Treinador português foi punido no STJD pelas expulsões contra o São Paulo e Fluminense; clube promete entrar com pedido de efeito suspensivo ainda nesta sexta-feira


O técnico Abel Ferreira pode ser o grande desfalque do Palmeiras à beira do campo na Neo Química Arena, diante do Corinthians, neste domingo. O treinador foi julgado em dose dupla pelo Superior Tribunal de Justiça Desportiva (STJD) nesta quinta-feira (9) e acabou condenado por oito jogos, com dois já cumpridos. O clube alviverde vai entrar com recurso para tentar liberá-lo.


Expulso diante de São Paulo e Fluminense, ambos no Brasileirão, o treinador português acabou condenado à pena de dois e seis jogos, respectivamente, por “desrespeito à equipe de arbitragem” em duas sessões na 2ª Comissão Disciplinar do STJD. Ele já havia cumprido a suspensão pelo vermelho nos jogos subsequentes, restando ainda as seis partidas de ganho determinadas pelo tribunal.


O STJD usou um vídeo com dublagem de Gustavo Machado, no qual a leitura labial flagra o técnico chamando o árbitro gaúcho Anderson Daronco de “filho da p…” durante a vitória sobre o São Paulo, por 1 a 0, na punição mais pesada. O árbitro não relatou o palavrão, apenas que o português o chamou de “cagão” algumas vezes ao ser expulso após o segundo amarelo por reclamação.


“Apesar de não citado em súmula, cumpre aqui ressaltar que a prova produzida nos autos, além dos termos utilizados pelo mesmo, de ‘cagão, chamando o árbitro de cagão‘, chamou o mesmo de filho da p… E isso está provado, é uma prova e caracteriza, sem sombra de dúvidas, apesar de não ter sido mencionado na súmula, mas foi trazido pela procuradoria como prova, que ele exacerbou seu direito de reclamar desrespeitando claramente a arbitragem, e isso é um fato comum hoje em dia na pessoa do senhor Abel Ferreira”, declarou o procurador do STJD, Roberto Machado ao indicar a dura pena ressaltando a recorrente falta de respeito do treinador com a arbitragem.

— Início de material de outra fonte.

(** * templatr: the template engine, the input session and the static server

    A shallow embedding of [src/bin/index.js].  JavaScript strings are
    sequences of UTF-16 code units; the handful of built-ins the program
    calls ([indexOf], [includes], [trim], [split], [slice], [replace],
    [match] with the program's regular expression, property lookup on an
    object made by [JSON.parse]) are written out in module [JS]; the
    program's own functions follow in module [Templatr] under the names
    they have in the source. *)

From Stdlib Require Import NArith Ascii String.
From stdpp Require Import base option list gmap.

(** ** The JavaScript built-ins used by the program *)

Module JS.

(** A string is a list of UTF-16 code units. *)
Abbreviation jsstring := (list N).

(** ASCII literals, for messages and examples. *)
Definition str (s : string) : jsstring :=
  map N_of_ascii (list_ascii_of_string s).

Definition percent : N := 37.
Definition period : N := 46.
Definition dollar : N := 36.
Definition ampersand : N := 38.
Definition backtick : N := 96.
Definition apostrophe : N := 39.
Definition slash : N := 47.
Definition backslash : N := 92.
Definition newline : N := 10.
Definition quote : N := 34.

(** The code units matched by [\s] (and stripped by [trim]): WhiteSpace and
    LineTerminator of ECMA-262. *)
Definition isWhiteSpace (c : N) : bool :=
  ((9 <=? c) && (c <=? 13) || (c =? 32) || (c =? 160) || (c =? 0x1680)
   || (0x2000 <=? c) && (c <=? 0x200A) || (c =? 0x2028) || (c =? 0x2029)
   || (c =? 0x202F) || (c =? 0x205F) || (c =? 0x3000) || (c =? 0xFEFF))%N.

(** Exceptions, by their [name], and completions.  A failed file system
    call throws an [Error] carrying a system code. *)
Inductive error := TypeError | SyntaxError | SystemError.

Definition error_name (e : error) : jsstring :=
  match e with
  | TypeError => str "TypeError"
  | SyntaxError => str "SyntaxError"
  | SystemError => str "Error"
  end.

Inductive completion (A : Type) :=
| Normal (a : A)
| Throw (e : error).
Arguments Normal {A} a.
Arguments Throw {A} e.

#[global] Instance completion_ret : MRet completion := fun A a => Normal a.
#[global] Instance completion_bind : MBind completion := fun A B f m =>
  match m with
  | Normal a => f a
  | Throw e => Throw e
  end.

(** [s.startsWith(pat)], the test behind [indexOf]. *)
Fixpoint startsWith (s pat : jsstring) {struct pat} : bool :=
  match pat, s with
  | [], _ => true
  | p :: pat', c :: s' => (p =? c)%N && startsWith s' pat'
  | _ :: _, [] => false
  end.

(** [s.indexOf(pat)]: the least index at which [pat] occurs; [None] is -1. *)
Fixpoint indexOf (s pat : jsstring) : option nat :=
  if startsWith s pat then Some 0
  else match s with
       | [] => None
       | _ :: s' => S <$> indexOf s' pat
       end.

(** [s.includes(pat)]. *)
Definition includes (s pat : jsstring) : bool :=
  bool_decide (is_Some (indexOf s pat)).

(** [s.slice(from, to)] for indices within [0 .. s.length]. *)
Definition slice (s : jsstring) (from to : nat) : jsstring :=
  take (to - from) (drop from s).

(** [s.trim()]. *)
Fixpoint trimStart (s : jsstring) : jsstring :=
  match s with
  | c :: s' => if isWhiteSpace c then trimStart s' else s
  | [] => []
  end.

Definition trim (s : jsstring) : jsstring :=
  reverse (trimStart (reverse (trimStart s))).

(** [s.split(sep)] for a separator of one code unit: the pieces between the
    separators, never an empty array. *)
Fixpoint split (s : jsstring) (sep : N) : list jsstring :=
  match s with
  | [] => [[]]
  | c :: s' =>
      if (c =? sep)%N then [] :: split s' sep
      else match split s' sep with
           | piece :: pieces => (c :: piece) :: pieces
           | [] => [[c]]
           end
  end.

(** *** Values

    A data file is a JSON document.  The model covers the documents the
    program is written for: an object whose members are scalars.  A number
    is carried by its canonical decimal form, the string [Number::toString]
    gives it. *)
Inductive json :=
| JNull
| JBool (b : bool)
| JNumber (repr : jsstring)
| JString (s : jsstring).

#[global] Instance json_eq_dec : EqDecision json.
Proof. solve_decision. Defined.

(** The functions an object made by [JSON.parse] inherits from
    [Object.prototype]. *)
Inductive builtin :=
| Object_constructor
| Object_hasOwnProperty
| Object_isPrototypeOf
| Object_propertyIsEnumerable
| Object_toLocaleString
| Object_toString
| Object_valueOf
| Object_defineGetter
| Object_defineSetter
| Object_lookupGetter
| Object_lookupSetter.

(** What [data[key]] can evaluate to. *)
Inductive jsvalue :=
| VUndefined
| VJson (j : json)
| VFunction (f : builtin)
| VObjectPrototype.

#[global] Instance builtin_eq_dec : EqDecision builtin.
Proof. solve_decision. Defined.

#[global] Instance jsvalue_eq_dec : EqDecision jsvalue.
Proof. solve_decision. Defined.

Definition builtin_name (f : builtin) : string :=
  match f with
  | Object_constructor => "Object"
  | Object_hasOwnProperty => "hasOwnProperty"
  | Object_isPrototypeOf => "isPrototypeOf"
  | Object_propertyIsEnumerable => "propertyIsEnumerable"
  | Object_toLocaleString => "toLocaleString"
  | Object_toString => "toString"
  | Object_valueOf => "valueOf"
  | Object_defineGetter => "__defineGetter__"
  | Object_defineSetter => "__defineSetter__"
  | Object_lookupGetter => "__lookupGetter__"
  | Object_lookupSetter => "__lookupSetter__"
  end.

(** The properties of [Object.prototype], by name. *)
Definition ObjectPrototype : list (jsstring * jsvalue) :=
  [ (str "constructor", VFunction Object_constructor);
    (str "hasOwnProperty", VFunction Object_hasOwnProperty);
    (str "isPrototypeOf", VFunction Object_isPrototypeOf);
    (str "propertyIsEnumerable", VFunction Object_propertyIsEnumerable);
    (str "toLocaleString", VFunction Object_toLocaleString);
    (str "toString", VFunction Object_toString);
    (str "valueOf", VFunction Object_valueOf);
    (str "__defineGetter__", VFunction Object_defineGetter);
    (str "__defineSetter__", VFunction Object_defineSetter);
    (str "__lookupGetter__", VFunction Object_lookupGetter);
    (str "__lookupSetter__", VFunction Object_lookupSetter);
    (str "__proto__", VObjectPrototype) ].

Fixpoint assoc (key : jsstring) (props : list (jsstring * jsvalue)) : jsvalue :=
  match props with
  | [] => VUndefined
  | (k, v) :: props' => if decide (k = key) then v else assoc key props'
  end.

(** [data[key]]: the object's own member, else what it inherits. *)
Definition Get (data : gmap jsstring json) (key : jsstring) : jsvalue :=
  match data !! key with
  | Some j => VJson j
  | None => assoc key ObjectPrototype
  end.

No duelo diante do Fluminense, Abel Ferreira foi punido por dois jogos após expulsão direta por reclamação dura e bate-boca com o quarto árbitro Luiz Tisne. Na ocasião, o clube se defendeu alegando que seu comandante “não bateu palmas de forma irônica e debochada” e “não foi contido por sua comissão contra possíveis vias de fato à arbitragem”, como relatado na súmula. Também garantiu que não houve críticas na direção da auxiliar Fernanda Gomes Antunes. As palmas, segundo o clube, seriam ao zagueiro Murilo pela vitória por 2 a 1. O clube promete entrar com pedido de efeito suspensivo ainda nesta sexta-feira.